=== Required work ===
Report, as a number alone, how many lines below contain the string "EqDecision".

=== Data to use ===

(* ===== verification/Cdr.v ===== *)
(** * Cdr: metering from the charging function's record files

    [core/fairwave-control/internal/collector/cdr.go], but for its BER reader
    ([Ber]): the record files of TS 32.297, the charging records in them, the
    poll that totals them by subscriber, and the merge of several sources.
    The directory is the list of its entries with what reading each returns;
    a poll's answer is a map, whose order Go does not fix. *)
From S2P Require Import Prelude.
From S2P Require Import Api.
From S2P Require Import Ber.

Record cdrUsage := mkCdr { cImsi : string; cApn : string; cUp : Z; cDn : Z }.
#[global] Instance cdrUsage_eq_dec : EqDecision cdrUsage.
Proof. solve_decision. Defined.
Inductive CdrError :=
  | ErrBer (e : BerError) | ErrWrapper | ErrNoSubscriber | ErrFileShort | ErrPrivateExtension
  | ErrHeaderLength | ErrRecordCount | ErrRecordHeader | ErrRecordBody | ErrNoDir | ErrReadDir.
#[global] Instance CdrError_eq_dec : EqDecision CdrError.
Proof. solve_decision. Defined.

(** ** One record *)
Definition add_container (acc : Z * Z) (uc : tlv) : Z * Z :=
  match parseChildren (content uc) with
  | Err _ => acc
  | Ok f => (u64 (acc.1 + uintValue (findTag f 5)), u64 (acc.2 + uintValue (findTag f 6)))
  end.
Definition add_unit (acc : Z * Z) (muu : tlv) : Z * Z :=
  match parseChildren (content muu) with
  | Err _ => acc
  | Ok mFields =>
      match findTag mFields 1 with
      | None => acc
      | Some containers =>
          match parseChildren (content containers) with
          | Err _ => acc
          | Ok cFields => foldl add_container acc cFields
          end
      end
  end.
(** The text of element [tg] inside the field [t], if both are there. *)
Definition child_text (t : option tlv) (tg : Z) : string :=
  match t with
  | Some t => match findChild t tg with Some d => bytes_string (content d) | None => "" end
  | None => ""
  end.
Definition parseChargingRecord (body : bytes) : res CdrError cdrUsage :=
  match parseChildren body with
  | Err e => Err (ErrBer e)
  | Ok top =>
      let rec := match findTag top 1 with
                 | Some rec => Some rec
                 | None => match top with [t] => Some t | _ => None end
                 end in
      match rec with
      | None => Err ErrWrapper
      | Some rec =>
          match parseChildren (content rec) with
          | Err e => Err (ErrBer e)
          | Ok fields =>
              let imsi := child_text (findTag fields 2) 1 in
              if decide (imsi = ""%string) then Err ErrNoSubscriber else
              let apn := child_text (findTag fields 13) 13 in
              let '(up, dn) :=
                match findTag fields 5 with
                | None => (0, 0)
                | Some list =>
                    match parseChildren (content list) with
                    | Err _ => (0, 0)
                    | Ok muus => foldl add_unit (0, 0) muus
                    end
                end in
              Ok (mkCdr imsi apn up dn)
          end
      end
  end.

(** ** One file *)
Fixpoint parse_records (num : nat) (off : Z) (data : bytes) : res CdrError (list cdrUsage) :=
  match num with
  | O => Ok []
  | S num =>
      if zlen data <? off + 4 then Err ErrRecordHeader else
      let bodyLen := be_get (slice data off (off + 2)) in
      let release := Z.shiftr (at_ data (off + 2)) 5 in
      let recOff := off + 4 in
      let recOff := if release =? 7 then recOff + 1 else recOff in
      if zlen data <? recOff + bodyLen then Err ErrRecordBody else
      match parseChargingRecord (slice data recOff (recOff + bodyLen)) with
      | Err e => Err e
      | Ok u =>
          match parse_records num (recOff + bodyLen) data with
          | Err e => Err e
          | Ok out => Ok (u :: out)
          end
      end
  end.
Definition parseCDRFile (data : bytes) : res CdrError (list cdrUsage) :=
  if zlen data <? 52 then Err ErrFileShort else
  let routingLen := be_get (slice data 48 50) in
  let off := 50 + routingLen in
  if zlen data <? off + 2 then Err ErrPrivateExtension else
  let privLen := be_get (slice data off (off + 2)) in
  let off := off + (2 + privLen) in
  if (off <? 52) || (zlen data <? off) then Err ErrHeaderLength else
  let off := if (off <? zlen data) && (Z.shiftr (at_ data 8) 5 =? 7) then off + 1 else off in
  let off := if (off <? zlen data) && (Z.shiftr (at_ data 9) 5 =? 7) then off + 1 else off in
  let num := be_get (slice data 18 22) in
  if (num =? 0) || (65536 <? num) then Err ErrRecordCount
  else parse_records (Z.to_nat num) off data.

(** ** The directory *)
Record dirEntry := mkEntry { deName : string; deIsDir : bool; deData : option bytes }.
(** One usage record, folded into the sessions. *)
Definition add_usage (now : time) (m : gmap string Session) (u : cdrUsage) : gmap string Session :=
  if decide (cImsi u = ""%string) then m else
  let s := default (mkSession (HashIMSI (cImsi u)) "" "" "metered" 0 0 now) (m !! cImsi u) in
  let s := {| s with BytesUp := u64 (BytesUp s + cUp u) |} in
  let s := {| s with BytesDn := u64 (BytesDn s + cDn u) |} in
  let s := if decide (APN s = ""%string) then {| s with APN := cApn u |} else s in
  <[cImsi u := s]> m.
(** The usage records a directory entry contributes. *)
Definition entry_usages (e : dirEntry) : list cdrUsage :=
  if deIsDir e || negb (HasSuffix (deName e) ".cdr") then [] else
  match deData e with
  | None => []
  | Some data => match parseCDRFile data with Err _ => [] | Ok usages => usages end
  end.
Definition Poll (dir : string) (read : option (list dirEntry)) (now : time)
    : res CdrError (gmap string Session) :=
  if decide (dir = ""%string) then Err ErrNoDir else
  match read with
  | None => Err ErrReadDir
  | Some entries =>
      Ok (foldl (fun m e => foldl (add_usage now) m (entry_usages e)) ∅ entries)
  end.

(** ** Several sources *)
Definition merge_into (cur s : Session) : Session :=
  let cur := if BytesUp cur <? BytesUp s then {| cur with BytesUp := BytesUp s |} else cur in
  let cur := if BytesDn cur <? BytesDn s then {| cur with BytesDn := BytesDn s |} else cur in
  let cur := if decide (APN cur = ""%string) then {| cur with APN := APN s |} else cur in
  let cur := if decide (IP cur = ""%string) then {| cur with IP := IP s |} else cur in
  if decide (Phase cur = ""%string \/ Phase cur = "metered"%string)
  then {| cur with Phase := Phase s |} else cur.
Definition merge_one (byHash : gmap string Session) (s : Session) : gmap string Session :=
  match byHash !! IMSIHash s with
  | None => <[IMSIHash s := s]> byHash
  | Some cur => <[IMSIHash s := merge_into cur s]> byHash
  end.
Definition mergeSessions (l : list Session) : gmap string Session := foldl merge_one ∅ l.
(** [Multi.Poll] on what its sources answer, in their order. *)
Fixpoint poll_all {E} (sources : list (res E (list Session))) (all : list Session)
    : res E (list Session) :=
  match sources with
  | [] => Ok all
  | Err e :: _ => Err e
  | Ok sessions :: sources => poll_all sources (all ++ sessions)
  end.
Definition MultiPoll {E} (sources : list (res E (list Session))) : res E (gmap string Session) :=
  match poll_all sources [] with Err e => Err e | Ok all => Ok (mergeSessions all) end.

(** ** What the charging function writes

    The encoder of free5GC's CHF, as the fixture builders of [cdr_test.go]
    replicate it.  A unit is its uplink, downlink and total volume. *)
Record volume := mkVolume { vUp : Z; vDn : Z; vTotal : Z }.
Record charging := mkCharging {
  chImsi : string; chApn : string; chUnits : list (Z * list volume) }.

(** [berInt]'s loop, with the nine octets a 64-bit value may need. *)
Fixpoint berInt_loop (fuel : nat) (n : Z) (out : bytes) : bytes :=
  match fuel with
  | O => n :: out
  | S fuel => if 127 <? n then berInt_loop fuel (Z.shiftr n 8) (Z.land n 255 :: out) else n :: out
  end.
Definition berInt (n : Z) : bytes := berInt_loop 9 n [].
Definition usedUnit (v : volume) : bytes :=
  encode_all [(132, berInt (vTotal v)); (133, berInt (vUp v)); (134, berInt (vDn v))].
Definition multiUnit (m : Z * list volume) : bytes :=
  encode_all [(128, berInt m.1); (161, encode_all ((fun v => (48, usedUnit v)) <$> m.2))].
Definition chargingSet (c : charging) : bytes :=
  encode_all ([(128, berInt 200); (129, string_bytes "SMF");
               (162, encode_all [(128, berInt 1); (129, string_bytes (chImsi c))]);
               (163, encode_all [(128, berInt 7)])]
    ++ (if decide (chApn c = ""%string) then []
        else [(173, encode_all [(128, berInt 1); (134, berInt 1);
                                (141, string_bytes (chApn c))])])
    ++ [(165, encode_all ((fun m => (48, multiUnit m)) <$> chUnits c))]).
Definition chargingRecord (c : charging) : bytes := encode_all [(161, chargingSet c)].
Definition record_bytes (rec : bytes) : bytes := be_put 2 (zlen rec) ++ [0; 32] ++ rec.
Definition cdrFile (records : list bytes) : bytes :=
  let body := records ≫= record_bytes in
  be_put 4 (52 + zlen body) ++ be_put 4 52 ++ replicate 10 0 ++ be_put 4 (zlen records)
    ++ replicate 30 0 ++ body.

Definition volumes (c : charging) : list volume := chUnits c ≫= snd.
(** The usage a record stands for. *)
Definition usage_of (c : charging) : cdrUsage :=
  mkCdr (chImsi c) (chApn c) (u64 (Zsum (vUp <$> volumes c))) (u64 (Zsum (vDn <$> volumes c))).
Definition volume_ok (v : volume) : Prop := 0 <= vUp v < 2 ^ 63 /\ 0 <= vDn v < 2 ^ 63.
(** The identifier is there, volumes are non-negative [int64]s, and the record
    fits its 16-bit length field. *)
Definition charging_ok (c : charging) : Prop :=
  chImsi c <> ""%string /\ Forall volume_ok (volumes c) /\ zlen (chargingRecord c) < 65536.
#[global] Instance volume_ok_dec v : Decision (volume_ok v).
Proof. unfold volume_ok. apply _. Defined.
#[global] Instance charging_ok_dec c : Decision (charging_ok c).
Proof. unfold charging_ok. apply _. Defined.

=== Answer section ===
2